Shipping turns to high-tech wind power

Shipping groups are testing high-tech sails to improve fuel efficiency and reduce carbon emissions. We look at how this new approach to an old technology could help the industry towards its goal of 50% emissions reduction by 2050.


August 24, 2023

  • BAR Technologies said its high-tech ‘sails’ boost fuel efficiency by 30%
  • Mitsubishi and Cargill have installed WindWings on a container ship
  • Other methods to decarbonise shipping include greener transport fuels

People have been using wind to power boats for thousands of years. In ancient Egypt, the use of sails with rigging systems is thought to have originated around 6,000 years ago. Of course, this technology has long since been overtaken in the global shipping sector, where container ships are powered by engines, not sails.

But is wind the future of shipping once more?

On Monday, marine engineering company BAR Technologies and Japanese group Mitsubishi Corporation unveiled a container ship that is using wind power to aid its propulsion. The Pyxis Ocean has been retrofitted with BAR’s WindWings technology, which act as high-tech sails that use the wind to improve vessels’ fuel efficiency by 30%. Yara Marine Technologies acted as industrialisation partner.

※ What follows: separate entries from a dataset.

Definition set_accounting (r : FutureAccountingRingBuffer) self : SystemStateInnerV1 :=
  mk_system (committee self) (total_capacity_size self) (used_capacity_size self) (storage_price_per_unit_size self)
    (write_price_per_unit_size self) r (event_blob_certification_state self) (deny_list_sizes self).
Definition set_used_capacity (used : Z) self : SystemStateInnerV1 :=
  mk_system (committee self) (total_capacity_size self) used (storage_price_per_unit_size self)
    (write_price_per_unit_size self) (future_accounting self) (event_blob_certification_state self) (deny_list_sizes self).
Definition set_event_blobs (st : EventBlobCertificationState) self : SystemStateInnerV1 :=
  mk_system (committee self) (total_capacity_size self) (used_capacity_size self) (storage_price_per_unit_size self)
    (write_price_per_unit_size self) (future_accounting self) st (deny_list_sizes self).
Definition set_deny_list_sizes (m : VecMap Z) self : SystemStateInnerV1 :=
  mk_system (committee self) (total_capacity_size self) (used_capacity_size self) (storage_price_per_unit_size self)
    (write_price_per_unit_size self) (future_accounting self) (event_blob_certification_state self) m.

Definition system_epoch self : Z := epoch (committee self).
Definition system_n_shards self : Z := n_shards (committee self).
Definition max_epochs_ahead self : Z := ring_length (future_accounting self).

Definition create_empty (max_epochs_ahead : Z) : result SystemStateInnerV1 :=
  c ← new_bls_committee 0 [];
  ensure (max_epochs_ahead <=? MAX_MAX_EPOCHS_AHEAD) EInvalidMaxEpochsAhead;;
  Ok (mk_system c 0 0 0 0 (ring_new max_epochs_ahead) create_with_empty_state []).

Definition set_storage_price (price : Z) self : SystemStateInnerV1 :=
  mk_system (committee self) (total_capacity_size self) (used_capacity_size self) price
    (write_price_per_unit_size self) (future_accounting self) (event_blob_certification_state self) (deny_list_sizes self).
Definition set_write_price (price : Z) self : SystemStateInnerV1 :=
  mk_system (committee self) (total_capacity_size self) (used_capacity_size self) (storage_price_per_unit_size self)
    price (future_accounting self) (event_blob_certification_state self) (deny_list_sizes self).

(** ** Change of epochs *)

(** What a node stored, weighted by its shards: its deny list does not count. *)
Definition stored_weighted (deny_list_sizes : VecMap Z) (old_epoch_used_capacity : Z) (node : ID * Z) : result Z :=
  let deny_list_size := Z.min (default 0 (try_get (fst node) deny_list_sizes)) old_epoch_used_capacity in
  stored ← move_arith 64 (old_epoch_used_capacity - deny_list_size);
  move_arith 128 (snd node * stored).

(** Splits the reward of a node off the rewards that are left. *)
Definition split_reward (total_rewards_value total_stored : Z) (s : Z * list Z) (stored : Z) : result (Z * list Z) :=
  p ← move_arith 128 (stored * total_rewards_value);
  v ← move_div p total_stored;
  v ← move_arith 64 v;
  '(reward, rest) ← balance_split (fst s) v;
  Ok (rest, snd s ++ [reward]).

Definition advance_epoch self (new_committee : BlsCommittee) (capacity : Z) : result (SystemStateInnerV1 * VecMap Z) :=
  let old_epoch := system_epoch self in
  new_epoch ← move_arith 32 (old_epoch + 1);
  ensure (epoch new_committee =? new_epoch) EIncorrectCommittee;;
  '(accounts_old_epoch, ring) ← ring_pop_expand (future_accounting self);
  ensure (accounting_epoch accounts_old_epoch =? old_epoch) EInvalidAccountingEpoch;;
  first ← ring_lookup ring 0;
  let used := used_capacity first in
  let total_rewards := rewards_to_distribute accounts_old_epoch in
  nodes ← to_vec_map (committee self);
  stored_vec ← mapM_outcome (stored_weighted (deny_list_sizes self) (used_capacity accounts_old_epoch)) nodes;
  total_stored ← move_sum 128 stored_vec;
  let total_stored := Z.max total_stored 1 in
  '(leftover, reward_values) ← foldM (split_reward total_rewards total_stored) (total_rewards, []) stored_vec;
  '(ring, _) ← ring_lookup_mut ring 0 (join_rewards leftover);
  rewards ← from_keys_values nodes.*1 reward_values;
  Ok (mk_system new_committee (Z.max capacity used) used (storage_price_per_unit_size self) (write_price_per_unit_size self)
        ring (certification_reset (event_blob_certification_state self)) (deny_list_sizes self), rewards).

Definition extract_burn_balance self : result (SystemStateInnerV1 * Z) :=
  '(burnt, ring) ← ring_extract_burn_balance (future_accounting self);
  Ok (set_accounting ring self, burnt).

(** ** Storage *)

Definition storage_units_from_size (size : Z) : result Z := move_div_ceil size BYTES_PER_UNIT_SIZE.

Definition write_price self (write_size : Z) : result Z :=
  units ← storage_units_from_size write_size;
  move_arith 64 (write_price_per_unit_size self * units).

(** One iteration of [process_storage_payments]. *)
Definition pay_epoch (period_payment_due : Z) (s : SystemStateInnerV1 * Z) (i : Z) : result (SystemStateInnerV1 * Z) :=
  let '(self, payment) := s in
  '(epoch_payment, payment) ← balance_split payment period_payment_due;
  '(ring, _) ← ring_lookup_mut (future_accounting self) i (join_rewards epoch_payment);
  Ok (set_accounting ring self, payment).

Definition process_storage_payments self (storage_size start_offset end_offset payment : Z) : result (SystemStateInnerV1 * Z) :=
  storage_units ← storage_units_from_size storage_size;
  period_payment_due ← move_arith 64 (storage_price_per_unit_size self * storage_units);
  range_do start_offset end_offset (pay_epoch period_payment_due) (self, payment).

(** One iteration of the loops that account for used capacity. *)
Definition account_epoch (check_capacity : bool) (amount : Z) self (i : Z) : result SystemStateInnerV1 :=
  '(ring, used) ← ring_lookup_mut (future_accounting self) i (fun a => increase_used_capacity a amount);
  let self := set_accounting ring self in
  let self := if i =? 0 then set_used_capacity used self else self in
  ensure (negb check_capacity || (used <=? total_capacity_size self)) EStorageExceeded;;
  Ok self.

Definition account_capacity self (start_epoch_offset end_epoch_offset encoded_capacity_bytes : Z) : result SystemStateInnerV1 :=
  range_do start_epoch_offset end_epoch_offset (account_epoch true encoded_capacity_bytes) self.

Food producer Cargill has chartered the Pyxis Ocean, and has said WindWings could play an important role in supporting decarbonisation in the shipping industry. BAR Technologies has co-funded its research in WindWings with the European Union’s greener shipping initiative CHEK Horizon 2020; and is set to monitor performance of the technology in the coming months to refine its design and operations.

Bernoulli benefits

The large wing sails of WindWings are 37.5 metres tall each, and can be fitted to the deck of either an existing or new-build cargo ships. Their curved three-panel design takes advantage of the Bernoulli principle: spreading out the air in front of the ‘sails’ leads to a decrease in air pressure in front of the sail, while concentrating the wind in the sails increases the pressure behind them. This creates lift that helps the ship to move faster – and is the same principle that is used to make wind turbines turn.

BAR Technologies said the system has two key benefits: first, it uses wind power to help move the ship meaning that less fuel is needed; and second, it helps the ship to travel in a direction that takes most advantage of the surrounding wind conditions, which again improves efficiency. The firm said it could install three or four WindWings on the most common vessel sizes, and would work on new solutions in the coming years.

The WindWings themselves can stow flat when they are not needed or would be in the way, such as when a ship is docked.

John Cooper, chief executive at BAR Technologies, said “innovation must come to the fore” if international shipping is to reduce carbon dioxide emissions. The International Maritime Organisation has set a goal for the shipping industry to reduce greenhouse gas emissions 40% by 2030 and 50% by 2050 compared to 2008 levels, and Cooper said making use of wind was an important part of the solution.

“Wind is a near marginal cost-free fuel and the opportunity for reducing emissions, alongside significant efficiency gains in vessel operating costs, is substantial,” he said. Cooper said WindWings could save 1.5 tonnes of fuel each per day, and this potential was even greater on transocean routes.

BAR Technologies and Yara are set to produce hundreds of WindWings in the next four years, both in the fleets of early adopters like Cargill and in the industry at large.

This is not the only solution of its kind. In March, Alfa Laval and Wallenius-backed joint venture Oceanbird installed a land-based prototype of its Wing 560 project at the Oresund DryDocks shipyard in Sweden. The goal is to install the system on an existing vessel in mid-2024 as part of the EU-funded Orcelle Horizon project.

In addition, Japanese shipping group Mitsui OSK Lines and utility Tohoku Electric Power last October announced the start of operations for the world’s first coal ship, using its Wind Challenger technology; and French start-up Zéphyr & Borée launched its sail-powered cargo ship Canopée.

These high-tech sails are not the only answer to make shipping net zero. We will not see ships completely jettison engines. However, these sails can play an important role in making shipping ‘greener’, alongside the increased use of environmentally-friendly fuels, including those derived from green hydrogen, and other inventions to improve cargo ships’ fuel efficiency, such as more hydrodynamic hulls.

The rest of this year will provide vital insights about how big a role these new wind-powered technologies can play in shipping. But this shows that moves are afoot to make container ships ‘greener’, both inside and outside the fuel tank.